Gerisi bir pazarlık halinde yürüdü gitti. “Yarışçıların kıyafetlerinden giyip motorda fotoğraf çektiririm, gerisi mümkün değil, korkudan ölürüm, hem ben tutunamam bile arkada, sürüklenir, parçalanırım!” Arkadaşımın temsil ettiği Ducati firması, yarışçılarının neler yaşadığını konuklarına hissettirebilmek, empati yapmalarını sağlamak için birkaç yıldır böyle bir projeyi hayata geçirmiş. Deneyimli yarış pilotlarıyla pistte atılan turların heveslisi çok.

Ama gazetecilerin önceliği var. Bizim ekipten piyango çıkanlardan biri de benim. İyi de korkudan ölüyorum! Neden mi? Çünkü arkadaş, şöyle düz yolda 50 - 60 km ile gitmeyecek ki! Yarış pisti 4 km; 9 sol, 5 sağ korner var. Bu her seferinde o köşelerde yarışçıyla birlikte sağa ve sola yatmayı gerektiriyor. Yatmak dediysem, neredeyse yüzümüz değecekti asfalta! Hatırlarken bile fena oluyorum! Motorun gücü 250 X 2 beygir! Kalkışından 100 km ye çıkışı sadece 2 saniye: 6 saniyede 200 km’ye çıkıyor! 11 saniyede 300 km! Maksimum hızı 360 km. Nasıl? Korkulur mu korkulmaz mı?
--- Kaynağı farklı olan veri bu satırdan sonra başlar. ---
(** ** The resolver *)

(** A name ends inside the buffer. *)
Lemma labels_inside turns p cap : ∀ at_ out, 0 <= at_ <= blen p → blen p - at_ < Z.of_nat turns →
  returns (fun r => match r with None => True | Some (nl, name) => at_ < nl <= blen p end)
    (name_labels turns p cap at_ out).
Proof.
  induction turns as [| turns IH]; intros at_ out Ha Ht; [lia |]. cbn [name_labels].
  destruct (Z.leb_spec (blen p) at_); [by apply returns_ret |]. net_read1. cbv zeta.
  apply returns_if; intros E0.
  { apply returns_ret. repeat case_match; simplify_eq; try done; lia. }
  apply returns_if; intros _; [by apply returns_ret |].
  apply returns_if; intros _; [by apply returns_ret |].
  match goal with Hl : uint 8 ?l |- _ => destruct Hl as [Hl1 Hl2];
    destruct (Z.ltb_spec (blen p) (at_ + 1 + l)); [by apply returns_ret |] end.
  net_read1. apply returns_if; intros _; [by apply returns_ret |].
  apply returns_if; intros _; [by apply returns_ret |].
  eapply returns_weaken; [apply IH; lia |]. intros [[nl name] |]; [lia | done].
Qed.

Lemma dns_message_bytes q flags rcode answer : is_bytes q → is_bytes (dns_message q flags rcode answer).
Proof.
  intros Hb. unfold dns_message. repeat apply bytes_app; auto with word; [by apply Forall_take | by apply Forall_drop |].
  destruct answer; [| constructor]. unfold dns_answer. repeat apply bytes_app; auto with word.
Qed.

Lemma blen_take_le (l : list Z) n : blen (take n l) <= Z.of_nat n.
Proof. unfold blen. rewrite length_take. lia. Qed.
Lemma blen_drop_le (l : list Z) n : blen (drop n l) <= blen l.
Proof. unfold blen. rewrite length_drop. lia. Qed.

Lemma dns_message_length q flags rcode answer : blen (dns_message q flags rcode answer) <= blen q + 28.
Proof.
  unfold dns_message. rewrite !blen_app. pose proof (blen_take_le q 2). pose proof (blen_drop_le q 12).
  change (blen (net_wr16 flags)) with 2. change (blen (net_wr16 0)) with 2.
  assert (∀ v, blen (net_wr16 v) = 2) as -> by done.
  assert (∀ v, blen (net_wr16 v) = 2) as -> by done.
  assert (blen (match answer with Some a => dns_answer a | None => [] end) <= 16) by (by destruct answer).
  lia.
Qed.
Piste çıkarken bacaklarım titriyor

Randy ve Franko, ekibi gezdirecek yarış pilotları. Caroline, ekibin başı. Kimin kimle ve hangi sırada piste çıkacağına karar veriyor. Uzun uzun kağıtlar imzalıyoruz. Şikayetçi olmayacağız filan diye bir şeyler herhalde, o heyecandan sayfa sayfa kağıt mı okuyacağım! Doktor muayenesi, tansiyon ölçümü filan, heyecan hepten tavan yapıyor. Ve sonunda giyiniyouz.Yanmayan, parçalanmayan, astronot kıyafeti gibi bir kıyafet. İçinde beli ve sırtı tutan özel destek bile var. O kıyafetle ben zor yürüyorum, motorun üzerinde nasıl o kadar kıvrak olabiliyorlar, merak konusu.

Haberin Devamı

Bundan önce Ferrari1 arabalarıyla da benzer bir sürüş deneyimi yaşamıştım. Dönüşlerde duvara sürteceğiz diye heyecandan ölmüş, indikten sonra bacaklarımın titremesinden yürüyememiştim. Şimdi niye kurbanlık koyun gibi o kıyafeti giyip herkesin meraklı bakışları altında padoktaki motora doğru yürüyorum ki?Ve işte motorun üstündeyim.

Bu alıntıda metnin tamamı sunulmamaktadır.